孤独なOL・遠藤京子は、一家3人を惨殺した犯人・坂口秋生をテレビで見て惹かれ、新聞や雑誌の記事をスクラップし、会社をやめてまで裁判の傍聴に通い詰め、差し入れをする。坂口を担当する国選弁護人・長谷川は、思い詰めたような様子の京子のことを心配するうちに、その存在が気になってくる。

思ったこと

遠藤京子と長谷川弁護士が、それぞれ長いセリフをよどみなく滔々と話したり、そのセリフにちょっとよい調子がついていたり、京子が内容をはっきりと口に出しながら坂口への手紙を書いたりするので、なんだか舞台のお芝居を観ているようでした。
うん、それはそれで悪くない。

さえないOL風の遠藤京子だったが、やけに小ぎれいな部屋に住んでいるのが気になる。
親とは絶縁状態らしいが、仕事やめちゃったりなんかもして、そんなにお金に余裕があるの〜?
「タクシーが12400円!? どんなド田舎だよ」って、家賃が高くないことの伏線だったのだろうか。
それから、京子は「いつも皆に無視され、見下されてきた」と心の闇を語るが、ちょっと被害妄想強いタイプ?
若くてきれいで、(長谷川に対していたように)人の目をちゃんと見て自分の気持ちをすらすら言えるんだから、そんな弱者じゃあないんじゃ〜?と思ってしまう。
「一人で旅行したら、自殺するかと疑われた」って、わりとよく聞くような話だしね〜。
“おひとりさま”が珍しくない存在となった現代でも、そんなことが普通にあるのかは疑問ですが。
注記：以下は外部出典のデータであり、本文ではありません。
(** * Mutual information: forward tile kernel and host entry points

    A shallow embedding of
    [torch_mutual_information/mutual_information_cuda_kernel.cu]:

    - [Int32]: the [int] and [unsigned int] arithmetic of the device code,
      as integers with the 32-bit reduction written out;
    - [Kernel]: the part of [mutual_information_kernel] that the file
      contains (tile scheduling, boundary resolution, tile extents, the
      scratch loads and the border import).  The body of this kernel
      stops after the border import;
    - [Host]: the two host entry points [mutual_information_cuda] and
      [mutual_information_backward_cuda], as programs of a small monad with
      a trace of device operations and the failures of [TORCH_CHECK], of
      the dispatch on the scalar type and of the accessors of a launch;
    - [Backward]: the routing of the gradients in
      [mutual_information_backward_kernel], through [n_buf] and the
      packed [src_indexes];
    - [Pointwise]: the loops over images and time steps of the code that
      follows the border import and of the backward kernel;
    - [Shared]: the accesses to shared memory around these loops;
    - [Reduce]: [strided_reduce_sum] and [tiled_warp_reduce_sum].

    Floating-point values are not computed: the embedding records which
    element or which expression a thread reads, stores or adds. *)

From Stdlib Require Import ZArith List Lia Bool String.
Import ListNotations.
Local Open Scope Z_scope.

(** ** 32-bit machine integers *)

Module Int32.

Definition modulus : Z := 2 ^ 32.
Definition half_modulus : Z := 2 ^ 31.
Definition max_int : Z := 2 ^ 31 - 1.
Definition min_int : Z := - 2 ^ 31.

(** The value of an [int] expression whose mathematical result is [z]. *)
Definition wrap (z : Z) : Z := (z + half_modulus) mod modulus - half_modulus.

(** [static_cast<unsigned int>(z)] *)
Definition to_unsigned (z : Z) : Z := z mod modulus.

Definition add (a b : Z) : Z := wrap (a + b).
Definition sub (a b : Z) : Z := wrap (a - b).
Definition mul (a b : Z) : Z := wrap (a * b).
(** [/] and [%] of C++ truncate towards zero. *)
Definition div (a b : Z) : Z := wrap (Z.quot a b).
Definition rem (a b : Z) : Z := Z.rem a b.

(** [static_cast<unsigned int>(a) < static_cast<unsigned int>(b)] *)
Definition ultb (a b : Z) : bool := to_unsigned a <? to_unsigned b.

Definition in_range (z : Z) : Prop := min_int <= z <= max_int.

End Int32.

(** ** The forward kernel *)

Module Kernel.

Import Int32.

(** What a scratch cell receives.  The scalar type of the kernel is a
    floating-point type; the embedding records which expression is
    stored, not its floating-point value. *)
Inductive load_val : Type :=
| ExpOf (b s t : Z)        (* exp(px[b][s][t]), resp. exp(py[b][s][t]) *)
| ZeroFill.                (* 0.0 *)

Inductive border_val : Type :=
| LoadP (i j : Z)          (* p[i][j] *)
| One                      (* the literal 1.0 *)
| NegInfinity.             (* -infinity *)

(** One write into [p_buf]: row, column, value. *)
Record border_write : Type := mkBorderWrite
  { bw_row : Z; bw_col : Z; bw_val : border_val }.

(** One write into [px_buf] and [py_buf] (both receive the same
    expression over their own tensor): row, column, value. *)
Record load_write : Type := mkLoadWrite
  { lw_s : Z; lw_t : Z; lw_val : load_val }.

(** The per-tile variables of the loop body, after the [continue] test. *)
Record tile : Type := mkTile
  { tile_b : Z;
    tile_block : Z;
    s_block_begin : Z;
    t_block_begin : Z;
    is_origin_block : bool;
    s_end : Z;
    t_end : Z;
    block_S : Z;
    block_T : Z }.

(** [for (int i = start; i < bound; i += step)], the values [i] takes.
    The fuel bounds the number of rounds. *)
Fixpoint stride_loop (fuel : nat) (i bound step : Z) : list Z :=
  match fuel with
  | O => []
  | S fuel' =>
      if i <? bound then i :: stride_loop fuel' (add i step) bound step
      else []
  end.

Section WithTemplateArgs.

(** Template arguments. *)
Variables BLOCK_S_SIZE BLOCK_T_SIZE : Z.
それでも、坂口秋生の犯罪やメディアの使い方、遠藤京子の一途な思い込みなどは、とても現代的に感じる。
報道陣に囲まれた京子が浮かべる笑み・・・ぞっとさせられます。

京子はひたすら坂口を見つめ続け、想いをつのらせるが、私はこういう一方的な強い気持ちにはどうも拒否反応がある。
なんか、勝手に「あなたはこういう人。私と同じ」と思い込まれてもねぇ〜。
「もっと早く出会っていれば・・・」というセリフがあるが、京子は、凶悪殺人を犯した坂口だからこそ興味を持ったんじゃないのだろうか、という気がしてならない。

トヨエツはいい声してるな〜と思った。
だんまりを決め込む坂口秋生の声を聴きたいと切望する京子に同調してしまっていたためか、坂口が声を発したとき、どきどきした。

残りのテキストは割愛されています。